Rayna, Ziyad ve Serra da vücutlarının çeşitli yerlerinden yaralanmışlar. Ziyad henüz yürüyemiyor ama tedavi ile inşallah koşarak çıkacak hastaneden.
Ahmed diye bir delikanlı, sağ bacağı kopmuş, sağ gözünü de kaybetmiş. Yüzünün her yeri yara içinde. Biz oradayken bağırışlarını duyduk. Meğer uyandığında bacağını göremediğinde hep krize giriyormuş. Mecburen yoğun bakıma aldılar. Onun dışında yetişkin yaralıların da durumları iyiye gidiyor. Maşallah yüzleri gülüyordu.
“Bizim çocuklarımızın oyunu savaş” dedi bir refakatçi. Kendisi de psikolojik tedavi görüyormuş. Uçak seslerinden dahi çok korkuyorlar. Çocuklar da hakeza, gece uçak sesi duyduklarında ağlayarak uyanıyorlarmış.
Onlarla ilgilenen çok fazla gönüllü var. Bu beni çok mutlu etti. İhtiyacınız var mı diye sorduk her birine, “elhamdülillah” dedi hepsi. Gönüllülerin şefi her türlü ihtiyacı kaydediyor. Bir şeye ihtiyaç olduğunda kendisi inşallah bana bildirecek.
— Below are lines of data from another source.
(* ===== verification/AvsStore.v ===== *)
(** * The store of x/avs (keeper/task.go and the accessors of keeper/keeper.go, avs.go, params.go)

    One map per key prefix.  The store under [KeyPrefixOperatePub] holds two kinds of
    values: the encoded [BlsPubKeyInfo] of an operator and an AVS, and each raw public
    key under itself; it is kept as bytes. *)

From S2P Require Import Prelude Errors Sdk RefSdk KVStore Epochs Assets OperatorTypes ChainUtils AvsTypes.

Record AvsState := {
  (** AVS address (20 bytes) -> AVSInfo *)
  avsInfos : gmap string AVSInfo;
  (** task address / task id -> TaskInfo *)
  taskInfos : gmap string TaskInfo;
  (** operator / AVS -> BlsPubKeyInfo, and key -> key *)
  operatorPubs : gmap string string;
  (** AVS address (20 bytes) -> chain id *)
  avsChainIDs : gmap string string;
  (** task address (20 bytes) -> last task id, a uint64 *)
  latestTaskNums : gmap string Z;
  (** operator / task address / task id -> TaskResultInfo *)
  taskResults : gmap string TaskResultInfo;
  (** task address / task id -> address of the challenger *)
  taskChallenges : gmap string string;
  avsParams : option Params;
}.

Definition set_avsInfos f (s : AvsState) : AvsState := {|
  avsInfos := f (avsInfos s); taskInfos := taskInfos s; operatorPubs := operatorPubs s;
  avsChainIDs := avsChainIDs s; latestTaskNums := latestTaskNums s;
  taskResults := taskResults s; taskChallenges := taskChallenges s; avsParams := avsParams s |}.
Definition set_taskInfos f (s : AvsState) : AvsState := {|
  avsInfos := avsInfos s; taskInfos := f (taskInfos s); operatorPubs := operatorPubs s;
  avsChainIDs := avsChainIDs s; latestTaskNums := latestTaskNums s;
  taskResults := taskResults s; taskChallenges := taskChallenges s; avsParams := avsParams s |}.
Definition set_operatorPubs f (s : AvsState) : AvsState := {|
  avsInfos := avsInfos s; taskInfos := taskInfos s; operatorPubs := f (operatorPubs s);
  avsChainIDs := avsChainIDs s; latestTaskNums := latestTaskNums s;
  taskResults := taskResults s; taskChallenges := taskChallenges s; avsParams := avsParams s |}.
Definition set_avsChainIDs f (s : AvsState) : AvsState := {|
  avsInfos := avsInfos s; taskInfos := taskInfos s; operatorPubs := operatorPubs s;
  avsChainIDs := f (avsChainIDs s); latestTaskNums := latestTaskNums s;
  taskResults := taskResults s; taskChallenges := taskChallenges s; avsParams := avsParams s |}.
Definition set_latestTaskNums f (s : AvsState) : AvsState := {|
  avsInfos := avsInfos s; taskInfos := taskInfos s; operatorPubs := operatorPubs s;
  avsChainIDs := avsChainIDs s; latestTaskNums := f (latestTaskNums s);
  taskResults := taskResults s; taskChallenges := taskChallenges s; avsParams := avsParams s |}.
Definition set_taskResults f (s : AvsState) : AvsState := {|
  avsInfos := avsInfos s; taskInfos := taskInfos s; operatorPubs := operatorPubs s;
  avsChainIDs := avsChainIDs s; latestTaskNums := latestTaskNums s;
  taskResults := f (taskResults s); taskChallenges := taskChallenges s; avsParams := avsParams s |}.
Definition set_taskChallenges f (s : AvsState) : AvsState := {|
  avsInfos := avsInfos s; taskInfos := taskInfos s; operatorPubs := operatorPubs s;
  avsChainIDs := avsChainIDs s; latestTaskNums := latestTaskNums s;
  taskResults := taskResults s; taskChallenges := f (taskChallenges s); avsParams := avsParams s |}.
Definition set_avsParams p (s : AvsState) : AvsState := {|
  avsInfos := avsInfos s; taskInfos := taskInfos s; operatorPubs := operatorPubs s;
  avsChainIDs := avsChainIDs s; latestTaskNums := latestTaskNums s;
  taskResults := taskResults s; taskChallenges := taskChallenges s; avsParams := p |}.

(** [store.Set] panics on an empty key. *)
Definition store_set {V} (key : string) (value : V) (m : gmap string V) : result error (gmap string V) :=
  if bool_decide (key = EmptyString) then Panic else Ok (<[key := value]> m).

Section Store.
Context {sdk : Sdk} {chain : ChainSdk} {avs : AvsSdk}.

(** ** AVSs *)

(** The caller ensures that the address is hexadecimal. *)
Definition SetAVSInfo (info : AVSInfo) : M AvsState error unit :=
  modify (set_avsInfos (insert (HexToAddress (av_AvsAddress info)) info)).

Definition GetAVSInfo (addr : string) (s : AvsState) : result error AVSInfo :=
  match avsInfos s !! HexToAddress addr with
  | None => Err avstypes.ErrNoKeyInTheStore
  | Some ret => Ok ret
  end.

Definition avs_IsAVS (addr : string) (s : AvsState) : bool := is_some (avsInfos s !! HexToAddress addr).

Definition DeleteAVSInfo (addr : string) : M AvsState error unit :=
  has ← gets (avs_IsAVS addr);
  _ ← fail_if (negb has) avstypes.ErrNoKeyInTheStore;
  modify (set_avsInfos (delete (HexToAddress addr))).

(** [IterateAVSInfo] with a callback that appends or stops: the infos in the order of
    the addresses. *)
Definition IterateAVSInfo (s : AvsState) : list AVSInfo :=
  (prefix_iterator EmptyString (avsInfos s)).*2.

Definition GetAllAVSInfos (s : AvsState) : list AVSInfo := IterateAVSInfo s.

(** The first AVS with the task address; the zero value when there is none. *)
Definition GetAVSInfoByTaskAddress (taskAddr : string) (s : AvsState) : AVSInfo :=
  if bool_decide (taskAddr = EmptyString) || bool_decide (taskAddr = Address_Hex zero_address)
  then AVSInfo_zero
  else from_option snd AVSInfo_zero
         (list_find (λ info, av_TaskAddress info = ToLower taskAddr) (IterateAVSInfo s)).

(** ** Chain identifiers *)

Definition SetAVSAddrToChainID (avsAddr chainID : string) : M AvsState error unit :=
  modify (set_avsChainIDs (insert avsAddr chainID)).

Definition avs_GetChainIDByAVSAddr (avsAddr : string) (s : AvsState) : option string :=
  avsChainIDs s !! HexToAddress avsAddr.

(** ** Tasks *)

Definition task_key (taskAddr taskID : string) : string := GetJoinedStoreKey [ToLower taskAddr; taskID].

Definition SetTaskInfo (task : TaskInfo) : M AvsState error unit :=
  _ ← fail_if (negb (common_IsHexAddress (tk_TaskContractAddress task))) avstypes.ErrInvalidAddr;
  modify (set_taskInfos (insert
    (task_key (tk_TaskContractAddress task) (FormatUint (tk_TaskId task))) task)).

Definition GetTaskInfo (taskID taskContractAddress : string) (s : AvsState) : result error TaskInfo :=
  if negb (common_IsHexAddress taskContractAddress) then Err avstypes.ErrInvalidAddr
  else match taskInfos s !! task_key taskContractAddress taskID with
       | None => Err avstypes.ErrNoKeyInTheStore
       | Some ret => Ok ret
       end.

Definition IterateTaskAVSInfo (s : AvsState) : list TaskInfo :=
  (prefix_iterator EmptyString (taskInfos s)).*2.

Definition GetAllTaskInfos (s : AvsState) : list TaskInfo := IterateTaskAVSInfo s.

Definition IsExistTask (taskID taskContractAddress : string) (s : AvsState) : bool :=
  is_some (taskInfos s !! task_key taskContractAddress taskID).

(** ** Task numbers *)

Definition SetTaskID (taskAddr : string) (id : Z) : M AvsState error unit :=
  if bool_decide (taskAddr = zero_address) then panic
  else modify (set_latestTaskNums (insert taskAddr id)).

Definition next_task_id (taskAddr : string) (s : AvsState) : Z :=
  match latestTaskNums s !! taskAddr with Some id => wrap_uint64 (id + 1) | None => 1 end.

Definition GetTaskID (taskAddr : string) : M AvsState error Z :=
  id ← gets (next_task_id taskAddr);
  _ ← modify (set_latestTaskNums (insert taskAddr id));
  mret id.

(** The addresses of the keys, in lower case. *)
Definition GetAllTaskNums (s : AvsState) : list TaskID :=
  (λ kv, {| ti_TaskAddress := ToLower (Address_Hex (BytesToAddress kv.1)); ti_TaskId := kv.2 |}) <$>
    prefix_iterator EmptyString (latestTaskNums s).

Definition GetAllChainIDInfos (s : AvsState) : list ChainIDInfo :=
  (λ kv, {| ci_AvsAddress := ToLower (Address_Hex (BytesToAddress kv.1)); ci_ChainId := kv.2 |}) <$>
    prefix_iterator EmptyString (avsChainIDs s).

(** ** BLS keys *)

(** The operator in its canonical spelling. *)
Definition pub_key_of (operator avsAddr : string) : string :=
  GetJoinedStoreKey [ToLower (AccAddress_String operator); ToLower avsAddr].

Definition SetOperatorPubKey (pub : BlsPubKeyInfo) : M AvsState error unit :=
  match AccAddressFromBech32 (bk_OperatorAddress pub) with
  | None => fail avstypes.ErrInvalidAddr
  | Some operatorAddress =>
      _ ← modify (set_operatorPubs (insert (pub_key_of operatorAddress (bk_AvsAddress pub))
            (Marshal_BlsPubKeyInfo pub)));
      pubs ← gets operatorPubs;
      pubs ← lift_result (store_set (bytes_of (bk_PubKey pub)) (bytes_of (bk_PubKey pub)) pubs);
      modify (set_operatorPubs (λ _, pubs))
  end.

Definition GetOperatorPubKey (operatorAddress avsAddress : string) (s : AvsState)
    : result error BlsPubKeyInfo :=
  match AccAddressFromBech32 operatorAddress with
  | None => Err ErrLibrary
  | Some opAccAddr =>
      match operatorPubs s !! pub_key_of opAccAddr avsAddress with
      | None => Err avstypes.ErrNoKeyInTheStore
      | Some value => match Unmarshal_BlsPubKeyInfo value with Some ret => Ok ret | None => Panic end
      end
  end.

(** A raw key is stored under itself, and is skipped. *)
Fixpoint decode_pubs (entries : list (string * string)) : result error (list BlsPubKeyInfo) :=
  match entries with
  | [] => Ok []
  | (key, value) :: entries =>
      if bool_decide (key = value) then decode_pubs entries
      else match Unmarshal_BlsPubKeyInfo value with
           | None => Err ErrLibrary
           | Some pubKey => pubKeys ← decode_pubs entries; Ok (pubKey :: pubKeys)
           end
  end.

Definition GetAllBlsPubKeys (s : AvsState) : result error (list BlsPubKeyInfo) :=
  decode_pubs (prefix_iterator EmptyString (operatorPubs s)).

Definition IsExistPubKey (pub : BlsPubKeyInfo) (s : AvsState) : bool :=
  is_some (operatorPubs s !! bytes_of (bk_PubKey pub)).

Definition IsExistPubKeyForAVS (operator avsAddr : string) (s : AvsState) : bool :=
  match AccAddressFromBech32 operator with
  | None => false
  | Some opAccAddr => is_some (operatorPubs s !! pub_key_of opAccAddr avsAddr)
  end.

(** ** Results *)

Definition result_key (operator taskAddr : string) (taskID : Z) : string :=
  GetJoinedStoreKey [operator; ToLower taskAddr; FormatUint taskID].

Definition SetTaskResultInfo (info : TaskResultInfo) : M AvsState error unit :=
  match AccAddressFromBech32 (tr_OperatorAddress info) with
  | None => panic
  | Some _ =>
      if negb (common_IsHexAddress (tr_TaskContractAddress info)) then panic
      else modify (set_taskResults (insert
             (result_key (tr_OperatorAddress info) (tr_TaskContractAddress info) (tr_TaskId info))
             (decoded_result info)))
  end.

(** The operator in lower case here. *)
Definition IsExistTaskResultInfo (operatorAddress taskContractAddress : string) (taskID : Z)
    (s : AvsState) : bool :=
  is_some (taskResults s !! result_key (ToLower operatorAddress) taskContractAddress taskID).

Definition GetTaskResultInfo (operatorAddress taskContractAddress : string) (taskID : Z)
    (s : AvsState) : result error TaskResultInfo :=
  if negb (common_IsHexAddress taskContractAddress) then Err avstypes.ErrInvalidAddr
  else match taskResults s !! result_key operatorAddress taskContractAddress taskID with
       | None => Err avstypes.ErrNoKeyInTheStore
       | Some ret => Ok ret
       end.

Definition IterateResultInfo (s : AvsState) : list TaskResultInfo :=
  (prefix_iterator EmptyString (taskResults s)).*2.

Definition GetAllTaskResultInfos (s : AvsState) : list TaskResultInfo := IterateResultInfo s.

(** ** Challenges *)

Definition challenge_key (taskAddr : string) (taskID : Z) : string :=
  GetJoinedStoreKey [ToLower taskAddr; FormatUint taskID].

Definition SetTaskChallengedInfo (taskID : Z) (challengeAddr taskAddr : string)
    : M AvsState error unit :=
  match AccAddressFromBech32 challengeAddr with
  | None => fail ErrLibrary
  | Some key =>
      modify (set_taskChallenges (insert (challenge_key (Address_Hex taskAddr) taskID) key))
  end.

Definition IsExistTaskChallengedInfo (taskContractAddress : string) (taskID : Z) (s : AvsState) : bool :=
  is_some (taskChallenges s !! challenge_key taskContractAddress taskID).

(** [common.Bytes2Hex] of the address *)
Definition GetTaskChallengedInfo (taskContractAddress : string) (taskID : Z) (s : AvsState)
    : result error string :=
  if negb (common_IsHexAddress taskContractAddress) then Err avstypes.ErrInvalidAddr
  else match taskChallenges s !! challenge_key taskContractAddress taskID with
       | None => Err avstypes.ErrNoKeyInTheStore
       | Some value => Ok (hex_bytes value)
       end.

Definition SetAllTaskChallengedInfo (states : list ChallengeInfo) : M AvsState error unit :=
  for_each states (λ state,
    match AccAddressFromBech32 (ch_ChallengeAddress state) with
    | None => fail ErrLibrary
    | Some bz =>
        challenges ← gets taskChallenges;
        challenges ← lift_result (store_set (ch_Key state) bz challenges);
        modify (set_taskChallenges (λ _, challenges))
    end).

Fixpoint challenge_infos (entries : list (string * string)) : result error (list ChallengeInfo) :=
  match entries with
  | [] => Ok []
  | (key, challengeAddr) :: entries =>
      if bool_decide (challengeAddr = EmptyString) then Err avstypes.ErrInvalidAddr
      else infos ← challenge_infos entries;
           Ok ({| ch_Key := key; ch_ChallengeAddress := AccAddress_String challengeAddr |} :: infos)
  end.

Definition GetAllChallengeInfos (s : AvsState) : result error (list ChallengeInfo) :=
  challenge_infos (prefix_iterator EmptyString (taskChallenges s)).

(** ** Parameters *)

Definition GetParams (s : AvsState) : result error Params :=
  match avsParams s with None => Err avstypes.ErrParamsNotFound | Some ret => Ok ret end.

Definition SetParams (params : Params) : M AvsState error unit := modify (set_avsParams (Some params)).
End Store.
Ziyaret etmek isteyen olursa, ziyaret saatinde gitmeleri büyük önem arz ediyor. Hastane yönetimi oldukça sıkı kurallara sahip. Bir de ziyarete gelen çok olduğu için ufak kargaşalar çıkabiliyor. Bilmenizde gerek var diye düşündüm.
Maha; Evlerine düşen bomba sonucu harabeye dönen evlerinde iki kardeşi gözleri önünde vefat etmiş. Annesine evden çıkmaları gerektiğini, kalırlarsa öleceklerini söylemiş. Evden çıkamadan ikinci bir saldırı ile annesi de gözleri önünde şehit olmuş. “Kendime geldiğimde etrafı izliyordum ama ellerimi ve ayaklarımı oynatamıyordum. O an anlam veremedim” şeklinde anlatıyor. Maha’nın boyundan aşağısı şimdi felç. Aşağıda şuan ne durumda yazmıştım.
Serra; Gözlerinin önünde babasının şehit olduğunu görmüş. Bombalardan kaçarken babası Serra’yı kucağında taşıyormuş. Bombayla yere yığılmışlar. Babasını kanlar içinde görünce şok girmiş. Şimdi psikolojik olarak da kötü durumda. Annesine “her yer yine kırmızı oldu, kan oldu” diyormuş.
Rayna; Durumu en iyi olanı Rayna. Maşallah kısa zamanda taburcu olacak inşallah.
Ziyad; Henüz yürüyemiyor Ziyad. Tedavisi sürüyor.
Gazzeli yaralıların bulunduğu hastaneler:
- Pendik, Marmara Eğitim ve Araştırma Hastanesi
- Kartal, Dr. Lütfi Kırdar Eğitim ve Araştırma Hastanesi
Ziyaret edip kardeşlerimize moral verelim, biz de duyarlılıklarımızı tazeleyelim inşaallah.